→ **EXTRACTED RECORDS**
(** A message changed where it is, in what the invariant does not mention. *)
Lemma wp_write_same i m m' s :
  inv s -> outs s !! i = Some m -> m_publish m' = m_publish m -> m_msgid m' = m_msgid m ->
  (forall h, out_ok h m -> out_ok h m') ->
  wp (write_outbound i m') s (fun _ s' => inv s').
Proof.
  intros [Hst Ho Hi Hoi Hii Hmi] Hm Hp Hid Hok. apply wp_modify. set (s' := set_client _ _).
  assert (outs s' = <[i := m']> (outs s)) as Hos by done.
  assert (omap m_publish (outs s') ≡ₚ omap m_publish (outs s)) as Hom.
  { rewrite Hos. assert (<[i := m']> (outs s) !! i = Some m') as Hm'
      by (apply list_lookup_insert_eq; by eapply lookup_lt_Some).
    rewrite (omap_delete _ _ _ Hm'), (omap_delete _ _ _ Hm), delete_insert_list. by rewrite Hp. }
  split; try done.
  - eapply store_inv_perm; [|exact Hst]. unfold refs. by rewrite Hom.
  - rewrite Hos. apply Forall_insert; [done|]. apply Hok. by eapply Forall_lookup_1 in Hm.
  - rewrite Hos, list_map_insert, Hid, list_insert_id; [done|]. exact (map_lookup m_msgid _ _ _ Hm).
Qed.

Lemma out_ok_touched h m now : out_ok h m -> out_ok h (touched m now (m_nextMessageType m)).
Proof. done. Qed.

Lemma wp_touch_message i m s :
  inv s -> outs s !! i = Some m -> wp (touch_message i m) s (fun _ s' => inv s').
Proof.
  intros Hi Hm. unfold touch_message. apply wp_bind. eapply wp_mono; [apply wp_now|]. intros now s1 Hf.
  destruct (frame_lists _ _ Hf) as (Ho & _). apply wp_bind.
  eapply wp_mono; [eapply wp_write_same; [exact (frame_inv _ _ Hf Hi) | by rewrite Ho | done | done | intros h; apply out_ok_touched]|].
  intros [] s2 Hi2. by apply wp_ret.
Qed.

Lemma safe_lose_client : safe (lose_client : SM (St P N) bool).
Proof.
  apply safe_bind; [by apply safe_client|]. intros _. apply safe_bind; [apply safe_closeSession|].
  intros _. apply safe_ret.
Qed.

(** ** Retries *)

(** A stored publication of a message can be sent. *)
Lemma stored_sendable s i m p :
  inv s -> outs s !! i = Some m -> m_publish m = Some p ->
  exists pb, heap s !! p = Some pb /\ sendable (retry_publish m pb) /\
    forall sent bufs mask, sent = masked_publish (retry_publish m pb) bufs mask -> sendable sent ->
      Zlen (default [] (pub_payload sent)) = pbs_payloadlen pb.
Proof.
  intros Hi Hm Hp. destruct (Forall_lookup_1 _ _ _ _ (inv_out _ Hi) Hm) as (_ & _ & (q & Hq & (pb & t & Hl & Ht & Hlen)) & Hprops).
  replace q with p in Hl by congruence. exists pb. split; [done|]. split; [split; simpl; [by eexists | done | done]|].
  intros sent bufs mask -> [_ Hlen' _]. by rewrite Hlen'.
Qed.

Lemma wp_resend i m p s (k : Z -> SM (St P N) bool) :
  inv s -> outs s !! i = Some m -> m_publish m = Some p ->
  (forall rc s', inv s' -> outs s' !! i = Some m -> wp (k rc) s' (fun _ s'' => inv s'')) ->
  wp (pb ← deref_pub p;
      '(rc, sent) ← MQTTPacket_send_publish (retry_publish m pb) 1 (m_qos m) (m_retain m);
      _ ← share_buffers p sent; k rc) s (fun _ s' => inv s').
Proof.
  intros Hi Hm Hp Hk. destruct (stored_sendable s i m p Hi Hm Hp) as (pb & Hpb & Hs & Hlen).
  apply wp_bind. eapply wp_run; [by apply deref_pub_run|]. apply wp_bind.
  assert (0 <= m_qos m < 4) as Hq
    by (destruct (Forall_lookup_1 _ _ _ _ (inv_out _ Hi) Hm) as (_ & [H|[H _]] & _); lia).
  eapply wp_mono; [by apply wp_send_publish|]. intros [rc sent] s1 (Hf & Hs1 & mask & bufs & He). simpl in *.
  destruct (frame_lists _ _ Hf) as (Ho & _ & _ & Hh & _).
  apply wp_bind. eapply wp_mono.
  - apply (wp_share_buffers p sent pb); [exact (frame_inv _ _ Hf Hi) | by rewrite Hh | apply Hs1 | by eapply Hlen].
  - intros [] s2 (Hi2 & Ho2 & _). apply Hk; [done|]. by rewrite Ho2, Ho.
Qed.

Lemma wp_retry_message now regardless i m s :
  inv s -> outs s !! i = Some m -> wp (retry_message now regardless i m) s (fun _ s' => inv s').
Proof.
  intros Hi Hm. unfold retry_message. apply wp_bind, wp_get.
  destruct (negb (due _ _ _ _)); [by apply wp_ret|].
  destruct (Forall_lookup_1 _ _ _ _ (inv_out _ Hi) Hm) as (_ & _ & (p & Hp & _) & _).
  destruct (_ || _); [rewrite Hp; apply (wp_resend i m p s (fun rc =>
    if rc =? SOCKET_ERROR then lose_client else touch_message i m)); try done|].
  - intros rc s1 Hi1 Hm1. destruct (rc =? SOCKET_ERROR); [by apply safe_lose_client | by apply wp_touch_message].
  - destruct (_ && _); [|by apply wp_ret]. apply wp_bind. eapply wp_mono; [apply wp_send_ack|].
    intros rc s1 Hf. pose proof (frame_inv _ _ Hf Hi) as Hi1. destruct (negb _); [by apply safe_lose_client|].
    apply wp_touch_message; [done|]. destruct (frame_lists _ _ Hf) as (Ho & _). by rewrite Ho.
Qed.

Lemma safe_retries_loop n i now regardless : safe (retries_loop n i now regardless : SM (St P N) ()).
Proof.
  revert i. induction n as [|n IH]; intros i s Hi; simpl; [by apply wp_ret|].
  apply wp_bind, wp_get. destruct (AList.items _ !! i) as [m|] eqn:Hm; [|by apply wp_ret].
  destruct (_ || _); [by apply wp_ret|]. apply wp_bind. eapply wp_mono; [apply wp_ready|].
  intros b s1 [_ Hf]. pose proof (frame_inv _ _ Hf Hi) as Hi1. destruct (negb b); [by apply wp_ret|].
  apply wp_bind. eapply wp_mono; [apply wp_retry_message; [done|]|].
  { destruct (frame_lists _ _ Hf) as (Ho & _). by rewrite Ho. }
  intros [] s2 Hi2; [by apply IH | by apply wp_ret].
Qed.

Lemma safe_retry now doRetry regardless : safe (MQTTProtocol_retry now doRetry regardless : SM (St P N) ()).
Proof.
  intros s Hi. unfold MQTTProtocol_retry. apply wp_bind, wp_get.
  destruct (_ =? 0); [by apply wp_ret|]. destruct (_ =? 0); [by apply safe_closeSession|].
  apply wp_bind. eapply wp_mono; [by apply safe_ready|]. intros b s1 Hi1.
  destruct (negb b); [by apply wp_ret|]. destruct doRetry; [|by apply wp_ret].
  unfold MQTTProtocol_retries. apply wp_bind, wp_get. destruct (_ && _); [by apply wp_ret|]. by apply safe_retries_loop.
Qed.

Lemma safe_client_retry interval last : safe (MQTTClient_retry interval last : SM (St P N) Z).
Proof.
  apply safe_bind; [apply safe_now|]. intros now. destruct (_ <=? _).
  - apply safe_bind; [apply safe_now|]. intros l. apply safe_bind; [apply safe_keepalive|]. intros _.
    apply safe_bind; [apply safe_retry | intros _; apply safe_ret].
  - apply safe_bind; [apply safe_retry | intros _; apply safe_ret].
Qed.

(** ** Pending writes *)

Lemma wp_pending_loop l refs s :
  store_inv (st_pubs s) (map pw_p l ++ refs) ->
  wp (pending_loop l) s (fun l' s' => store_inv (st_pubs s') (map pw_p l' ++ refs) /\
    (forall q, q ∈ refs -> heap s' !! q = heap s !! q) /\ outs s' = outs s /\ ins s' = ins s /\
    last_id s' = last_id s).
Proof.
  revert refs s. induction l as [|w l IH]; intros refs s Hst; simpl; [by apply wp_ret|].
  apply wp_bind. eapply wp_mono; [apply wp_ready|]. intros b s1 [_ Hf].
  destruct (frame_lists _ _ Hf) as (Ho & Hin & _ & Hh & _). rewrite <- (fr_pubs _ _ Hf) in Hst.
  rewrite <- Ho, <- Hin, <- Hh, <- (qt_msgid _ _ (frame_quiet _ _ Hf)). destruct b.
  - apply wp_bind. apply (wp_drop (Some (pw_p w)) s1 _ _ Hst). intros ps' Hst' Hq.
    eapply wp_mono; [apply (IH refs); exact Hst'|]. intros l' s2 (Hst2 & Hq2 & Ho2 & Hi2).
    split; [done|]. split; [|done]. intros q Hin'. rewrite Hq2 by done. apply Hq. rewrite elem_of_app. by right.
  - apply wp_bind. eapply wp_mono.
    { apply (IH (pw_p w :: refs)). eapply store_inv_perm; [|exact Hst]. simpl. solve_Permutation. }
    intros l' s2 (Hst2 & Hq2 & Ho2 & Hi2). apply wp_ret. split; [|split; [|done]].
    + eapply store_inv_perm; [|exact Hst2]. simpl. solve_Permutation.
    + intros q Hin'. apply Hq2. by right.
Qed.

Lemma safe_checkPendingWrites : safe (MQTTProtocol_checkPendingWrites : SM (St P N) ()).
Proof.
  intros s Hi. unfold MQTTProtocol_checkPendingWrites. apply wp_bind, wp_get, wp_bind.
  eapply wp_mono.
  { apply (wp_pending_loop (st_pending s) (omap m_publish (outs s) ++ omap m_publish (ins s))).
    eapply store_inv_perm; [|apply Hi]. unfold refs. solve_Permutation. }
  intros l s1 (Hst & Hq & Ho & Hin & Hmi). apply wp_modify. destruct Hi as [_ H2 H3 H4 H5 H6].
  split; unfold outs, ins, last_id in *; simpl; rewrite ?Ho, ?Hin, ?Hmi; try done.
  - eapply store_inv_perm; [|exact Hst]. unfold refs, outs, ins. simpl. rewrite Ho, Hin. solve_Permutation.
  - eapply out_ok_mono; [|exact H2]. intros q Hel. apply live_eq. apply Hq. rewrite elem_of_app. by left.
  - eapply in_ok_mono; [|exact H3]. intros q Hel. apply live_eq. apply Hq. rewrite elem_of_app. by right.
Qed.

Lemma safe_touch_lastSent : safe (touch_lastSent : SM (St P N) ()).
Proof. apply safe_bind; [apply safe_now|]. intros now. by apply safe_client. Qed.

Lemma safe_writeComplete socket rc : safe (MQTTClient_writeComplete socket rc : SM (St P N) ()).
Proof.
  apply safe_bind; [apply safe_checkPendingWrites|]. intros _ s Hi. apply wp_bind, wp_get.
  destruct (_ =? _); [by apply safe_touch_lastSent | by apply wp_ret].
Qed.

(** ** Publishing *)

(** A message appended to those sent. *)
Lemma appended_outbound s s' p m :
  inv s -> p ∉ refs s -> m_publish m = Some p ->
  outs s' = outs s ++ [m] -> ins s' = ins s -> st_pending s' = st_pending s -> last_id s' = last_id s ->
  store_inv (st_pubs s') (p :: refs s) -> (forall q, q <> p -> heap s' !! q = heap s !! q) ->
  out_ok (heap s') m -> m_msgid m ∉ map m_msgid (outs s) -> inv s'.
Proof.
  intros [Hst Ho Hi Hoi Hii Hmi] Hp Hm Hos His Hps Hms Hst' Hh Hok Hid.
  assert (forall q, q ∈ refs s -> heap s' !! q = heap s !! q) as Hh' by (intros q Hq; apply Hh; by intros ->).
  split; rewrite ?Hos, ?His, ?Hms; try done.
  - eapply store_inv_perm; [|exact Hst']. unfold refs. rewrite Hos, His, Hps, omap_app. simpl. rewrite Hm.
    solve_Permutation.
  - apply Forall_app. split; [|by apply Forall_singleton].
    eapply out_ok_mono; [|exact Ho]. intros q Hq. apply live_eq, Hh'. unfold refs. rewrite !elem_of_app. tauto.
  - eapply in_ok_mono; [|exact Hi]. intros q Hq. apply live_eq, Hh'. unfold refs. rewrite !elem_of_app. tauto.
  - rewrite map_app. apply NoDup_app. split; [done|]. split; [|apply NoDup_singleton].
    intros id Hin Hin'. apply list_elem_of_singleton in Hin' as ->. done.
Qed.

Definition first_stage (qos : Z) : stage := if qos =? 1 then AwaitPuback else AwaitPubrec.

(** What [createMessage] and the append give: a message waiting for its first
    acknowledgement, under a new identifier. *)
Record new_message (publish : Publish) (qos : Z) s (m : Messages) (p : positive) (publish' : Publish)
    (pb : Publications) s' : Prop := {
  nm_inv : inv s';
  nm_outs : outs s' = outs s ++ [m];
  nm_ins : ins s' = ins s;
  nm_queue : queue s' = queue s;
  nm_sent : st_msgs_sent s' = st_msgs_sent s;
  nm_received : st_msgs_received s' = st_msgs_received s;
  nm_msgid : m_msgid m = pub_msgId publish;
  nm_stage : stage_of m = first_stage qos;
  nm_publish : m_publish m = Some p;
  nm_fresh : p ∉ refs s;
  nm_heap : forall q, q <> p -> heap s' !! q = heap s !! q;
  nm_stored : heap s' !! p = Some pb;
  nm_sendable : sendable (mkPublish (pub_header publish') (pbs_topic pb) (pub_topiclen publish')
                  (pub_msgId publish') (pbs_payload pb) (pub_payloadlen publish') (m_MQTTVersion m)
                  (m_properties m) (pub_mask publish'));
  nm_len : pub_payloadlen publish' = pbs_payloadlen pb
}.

→ **EXERCISE**
Among the records above, extract exactly the lines from the line with "Lemma safe_touch_lastSent : safe" to the line with "(** A message appended to those sent. *)", both lines included, and leave out the rest.

→ **RESULT OF THE EXERCISE**
Lemma safe_touch_lastSent : safe (touch_lastSent : SM (St P N) ()).
Proof. apply safe_bind; [apply safe_now|]. intros now. by apply safe_client. Qed.

Lemma safe_writeComplete socket rc : safe (MQTTClient_writeComplete socket rc : SM (St P N) ()).
Proof.
  apply safe_bind; [apply safe_checkPendingWrites|]. intros _ s Hi. apply wp_bind, wp_get.
  destruct (_ =? _); [by apply safe_touch_lastSent | by apply wp_ret].
Qed.

(** ** Publishing *)

(** A message appended to those sent. *)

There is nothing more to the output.